After presenting the case against Paul, Tertullus encouraged Felix to hear…
Paul’s Defense (10-21)
- Felix governor for 5yrs.
- Troublemaker: Paul recently went to Jerusalem to worship God. He had no intentions of causing a stir.
- Nazarene Ringleader: He was a follower of “the Way” in full agreement with the Jewish Scriptures. Christianity was not new and untrustworthy.
- Temple Desecrater: He brought alms and offerings (Irony: On trial for supporting Israel). He was also ceremonially clean when they seized him in the temple.
- Paul’s sharp reasoning is clear in v.19-21:
- The Asian accusers are not present?
- The only valid testimony these men have is that they heard me shout (v.21).
- The one thing that is synonymous with politicians on both sides of the aisle is that they are dishonest individuals.

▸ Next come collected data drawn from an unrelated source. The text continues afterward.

(* ===== verification/Cover.v ===== *)
(** [decompile/cover.rs]: where a value is alive, as ranges of program points per block.  In a block of
    [n] operations the entry is point 0, operation [i] reads at [2i+1] and writes at [2i+2], and the exit
    is [2n+2].  Hash maps by block are [gmap]s; an operation in no block has no position. *)
From Stdlib Require Import ZArith Lia Bool List.
From stdpp Require Import base decidable option list gmap.
From S2P Require Import Prelude Space OpCode Funcdata.
Local Open Scope Z_scope.

(** ** [Cover] *)

(** [cblocks] holds the hull of the ranges of a block, [spans] the ranges *)
Record cover := Cover { cblocks : gmap nat (Z * Z); spans : gmap nat (list (Z * Z)) }.

Definition no_cover : cover := Cover ∅ ∅.

Definition i32_min : Z := -2147483648.
Definition i32_max : Z := 2147483647.

(** the order of pairs *)
Definition span_le (p q : Z * Z) : bool := (fst p <? fst q) || ((fst p =? fst q) && (snd p <=? snd q)).

(** [match merged.last_mut()]; the last range comes first *)
Definition push_span (merged : list (Z * Z)) (p : Z * Z) : list (Z * Z) :=
  match merged with
  | (lo, hi) :: rest => if fst p <=? i32 (hi + 1) then (lo, Z.max hi (snd p)) :: rest else p :: merged
  | [] => [p]
  end.

Definition merge_spans (l : list (Z * Z)) : list (Z * Z) := rev (fold_left push_span l []).

Definition extend (c : cover) (block : nat) (lo hi : Z) : cover :=
  let e := default (i32_max, i32_min) (cblocks c !! block) in
  let v := default [] (spans c !! block) ++ [(lo, hi)] in
  Cover (<[block := (Z.min (fst e) lo, Z.max (snd e) hi)]> (cblocks c))
    (<[block := merge_spans (sort_by span_le v)]> (spans c)).

Definition intersects (c other : cover) : bool :=
  existsb (fun '(b, (lo1, hi1)) =>
    match cblocks other !! b with Some (lo2, hi2) => (lo1 <=? hi2) && (lo2 <=? hi1) | None => false end)
    (map_to_list (cblocks c)).

Definition is_empty (c : cover) : bool := bool_decide (cblocks c = ∅).
Definition block_range (c : cover) (block : nat) : option (Z * Z) := cblocks c !! block.
Definition span_of (c : cover) (block : nat) : option (Z * Z) := cblocks c !! block.

Definition merge_from (c other : cover) : cover :=
  fold_left (fun c '(b, ranges) => fold_left (fun c '(lo, hi) => extend c b lo hi) ranges c) (map_to_list (spans other)) c.

Definition contains_point (c : cover) (block : nat) (point : Z) : bool :=
  match spans c !! block with Some v => existsb (fun '(lo, hi) => (lo <=? point) && (point <=? hi)) v | None => false end.

Definition contains_op_interior (c : cover) (block : nat) (point : Z) : bool :=
  match spans c !! block with Some v => existsb (fun '(lo, hi) => (lo <=? point) && (point <? hi)) v | None => false end.

(** ** Positions *)

Definition position (pos : list (option (nat * nat))) (op : nat) : option (nat * nat) := pos !! op ≫= id.

(** [pos[op] = (b, i)] for the operations of a block from index [i] on *)
Fixpoint place_ops (pos : list (option (nat * nat))) (b i : nat) (l : list nat) : option (list (option (nat * nat))) :=
  match l with
  | [] => Some pos
  | op :: l => if Nat.ltb op (List.length pos) then place_ops (<[op := Some (b, i)]> pos) b (S i) l else None
  end.

Fixpoint place_blocks (pos : list (option (nat * nat))) (b : nat) (l : list block_basic) : option (list (option (nat * nat))) :=
  match l with
  | [] => Some pos
  | x :: l => pos ← place_ops pos b 0 (bops x); place_blocks pos (S b) l
  end.

Definition op_positions (f : funcdata) : option (list (option (nat * nat))) :=
  place_blocks (replicate (List.length (ops f)) None) 0 (blocks f).

Definition op_index (f : funcdata) (op : nat) (pos : list (option (nat * nat))) : option (option (nat * nat)) :=
  o ← ops f !! op;
  match opc o, guarded_op o with
  | Indirect, Some g => match position pos g with Some p => Some (Some p) | None => Some (position pos op) end
  | _, _ => Some (position pos op)
  end.

(** [2 * i + 1], [2 * i + 2] and [2 * n + 2], in [i32] *)
Definition read_point (i : nat) : Z := i32 (2 * i32 (Z.of_nat i) + 1).
Definition write_point (i : nat) : Z := i32 (2 * i32 (Z.of_nat i) + 2).

(** ** Covers of values *)

(** where a value comes alive; free values and constants do not *)
Definition def_point (f : funcdata) (v : nat) (pos : list (option (nat * nat))) : option (option (nat * Z)) :=
  vn ← varnodes f !! v;
  if is_written vn then
    d ← vdef vn; p ← op_index f d pos;
    '(db, di) ← p;
    Some (Some (db, write_point di))
  else Some (if is_input vn then Some (0%nat, 0) else None).

(** the predecessors in whose slots a MULTIEQUAL reads [v], the last one first *)
Fixpoint phi_preds (v : nat) (inrefs preds : list nat) (live : list nat) : list nat :=
  match inrefs with
  | [] => live
  | iv :: inrefs =>
      phi_preds v inrefs (tail preds) (if Nat.eqb iv v then match preds with p :: _ => p :: live | [] => live end else live)
  end.

(** the body of [for u in descend]: the cover, and the blocks to whose exit [v] is alive *)
Definition read_one (f : funcdata) (pos : list (option (nat * nat))) (def : nat * Z) (v : nat) (st : cover * list nat) (u : nat) : option (cover * list nat) :=
  let '(cov, live) := st in
  p ← op_index f u pos;
  match p with
  | None => Some st
  | Some (ub, ui) =>
      o ← ops f !! u; b ← blocks f !! ub;
      if bool_decide (opc o = Multiequal) then Some (cov, phi_preds v (inrefs o) (in_edges b) live)
      else
        let rpos := read_point ui in
        if Nat.eqb (fst def) ub && (snd def <=? rpos) then Some (extend cov ub (snd def) rpos, live)
        else Some (extend cov ub 0 rpos, fold_left (fun l p => p :: l) (in_edges b) live)
  end.

(** [while let Some(b) = liveout.pop()]; the top of the stack comes first *)
Fixpoint walk_back (fuel : nat) (f : funcdata) (def : nat * Z) (cov : cover) (seen : gset nat) (live : list nat) : option cover :=
  match fuel with
  | O => None
  | S fuel =>
      match live with
      | [] => Some cov
      | b :: live =>
          if bool_decide (b ∈ seen) then walk_back fuel f def cov seen live
          else
            x ← blocks f !! b;
            let seen := {[b]} ∪ seen in
            let here := Nat.eqb (fst def) b in
            let cov := extend cov b (if here then snd def else 0) (write_point (List.length (bops x))) in
            let live := if here then live else fold_left (fun l p => if bool_decide (p ∈ seen) then l else p :: l) (in_edges x) live in
            walk_back fuel f def cov seen live
      end
  end.

(** each block puts its predecessors on the stack once at most *)
Definition walk_fuel (f : funcdata) (live : list nat) : nat := S (List.length live + sum_list_with (fun b => List.length (in_edges b)) (blocks f)).

(** from the reads of [v] back to its definition *)
Definition cover_reads (f : funcdata) (pos : list (option (nat * nat))) (def : nat * Z) (v : nat) (reads : list nat) (cov : cover) : option cover :=
  '(cov, live) ← fold_opt (read_one f pos def v) reads (cov, []);
  walk_back (walk_fuel f live) f def cov ∅ live.

(** [sort_unstable(); dedup()] *)
Fixpoint dedup_adjacent (l : list nat) : list nat :=
  match l with
  | [] => []
  | a :: l' =>
      match l' with
      | b :: _ => if Nat.eqb a b then dedup_adjacent l' else a :: dedup_adjacent l'
      | [] => [a]
      end
  end.
Definition sorted_readers (vn : varnode) : list nat := dedup_adjacent (sort_by Nat.leb (descend vn)).

Definition cover_to_read (f : funcdata) (v read_op : nat) (pos : list (option (nat * nat))) : option cover :=
  d ← def_point f v pos;
  match d with
  | None => Some no_cover
  | Some def => cover_reads f pos def v [read_op] no_cover
  end.

Definition cover_of (f : funcdata) (v : nat) (pos : list (option (nat * nat))) : option cover :=
  d ← def_point f v pos;
  match d with
  | None => Some no_cover
  | Some def => vn ← varnodes f !! v; cover_reads f pos def v (sorted_readers vn) (extend no_cover (fst def) (snd def) (snd def))
  end.

Definition cover_replacing (f : funcdata) (def_vn read_vn : nat) (pos : list (option (nat * nat))) : option cover :=
  d ← def_point f def_vn pos;
  match d with
  | None => Some no_cover
  | Some def => vn ← varnodes f !! read_vn; cover_reads f pos def read_vn (sorted_readers vn) no_cover
  end.

Definition def_point_cover (f : funcdata) (v : nat) (pos : list (option (nat * nat))) : option cover :=
  vn ← varnodes f !! v;
  if is_written vn then
    d ← vdef vn; p ← op_index f d pos;
    Some (match p with Some (db, di) => extend no_cover db (write_point di) (write_point di) | None => no_cover end)
  else Some (if is_input vn then extend no_cover 0 0 0 else no_cover).

(** ** Covers through implied values *)

(** the body of [for &op in &f.vn(cur).descend]: the cover, and the values met, in order *)
Definition extend_use (f : funcdata) (v : nat) (pos : list (option (nat * nat))) (is_implied : nat -> bool) (cur : nat) (st : cover * list nat) (op : nat) : option (cover * list nat) :=
  let '(cov, path) := st in
  o ← ops f !! op;
  if is_dead o then Some st
  else
    cov ← (if Nat.eqb cur v then Some cov else r ← cover_to_read f v op pos; Some (merge_from cov r));
    Some (cov, match output o with
               | Some out => if is_implied out && negb (bool_decide (out ∈ path)) then path ++ [out] else path
               | None => path
               end).

(** [while i < path.len()]; the path holds what [seen] holds *)
Fixpoint extend_path (fuel : nat) (f : funcdata) (v : nat) (pos : list (option (nat * nat))) (is_implied : nat -> bool) (i : nat) (cov : cover) (path : list nat) : option cover :=
  match fuel with
  | O => None
  | S fuel =>
      match path !! i with
      | None => Some cov
      | Some cur => x ← varnodes f !! cur; '(cov, path) ← fold_opt (extend_use f v pos is_implied cur) (descend x) (cov, path); extend_path fuel f v pos is_implied (S i) cov path
      end
  end.

(** the path meets each value once *)
Definition extended_cover (f : funcdata) (v : nat) (pos : list (option (nat * nat))) (is_implied : nat -> bool) : option cover :=
  cov ← cover_of f v pos;
  extend_path (S (List.length (varnodes f))) f v pos is_implied 0 cov [v].

(** ** All covers *)

Definition collect (get : nat -> option cover) (n : nat) : option (gmap nat cover) :=
  fold_opt (fun out v => c ← get v; Some (if is_empty c then out else <[v := c]> out)) (seq 0 n) ∅.

Definition all_covers (f : funcdata) : option (gmap nat cover) :=
  pos ← op_positions f;
  collect (fun v => cover_of f v pos) (List.length (varnodes f)).

Definition all_covers_extended (f : funcdata) (explicit : list bool) : option (gmap nat cover) :=
  pos ← op_positions f;
  let is_implied x := negb (default true (explicit !! x)) in
  collect (fun v => extended_cover f v pos is_implied) (List.length (varnodes f)).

- Mark Twain, “When you tell the truth you don’t have to remember anything.”
- Paul told the truth. He wasn’t evasive. He never flip-flopped. He answered the accusations directly.
- How do you respond when the truth is ignored?
- Paul had no advocate speaking on his behalf. Surely, he was reminded of Stephen who faced a similar trial. After the wrongful accusations were thrown at him, and while he was being pelted by gigantic stones, Stephen declared, “Behold, I see the heavens opened, and the Son of Man standing at the right hand of God” (Acts 7:56). His advocate was present, representing him before the Supreme Judge.
Paul’s point for point defense should have exonerated him, but his release is prevented due to the systemic corruption witnessed in…
Felix’s Response (22-27)
- Felix procrastinates. He’s merely buying himself some time (v.22; cf. 23:29).
- Felix and his wife hear Paul’s thoughts regarding “righteousness, self-control, and the judgment to come.”
- These were convicting topics considering Drusilla was Felix’s third wife whom he seduced from her husband.
- However, he continues to invite him to speak, because he thinks he can obtain a bribe from Paul.
- When that didn’t come, in order to appease the Jews, he left him imprisoned for two years until Festus replaced him.
- Paul’s boldness to declare the truth in the face of political powers calls to mind the actions of John the Baptist who rebuked Herod Antipas for stealing his brother’s wife (Mark 6:17-20).
- Paul’s integrity remained despite the governors tempting offer of freedom. He could have argued that the ends justified the means.
- Felix listened to Paul, but he had no intention of repenting.
- Boice, “The real tragedy of his life was not that he postponed making a judgment about Paul in regard to the Sanhedrin’s accusations, but that he postponed the far more serious matter of making a decision concerning Jesus Christ.”
- Felix knew he was a sinner, which is why he was alarmed (v.25), but instead of repenting, he added greed to his shame (v.26).
Today is the day of salvation!
- We have seen a picture of corruption in the religious and political figures who make decision based upon self-serving purposes with no interest in the truth.
- We have also seen the integrity of the apostle to testify to the truth even though it would make little difference.
- We have also seen the willingness of Felix and Drusilla to procrastinate on the gospel.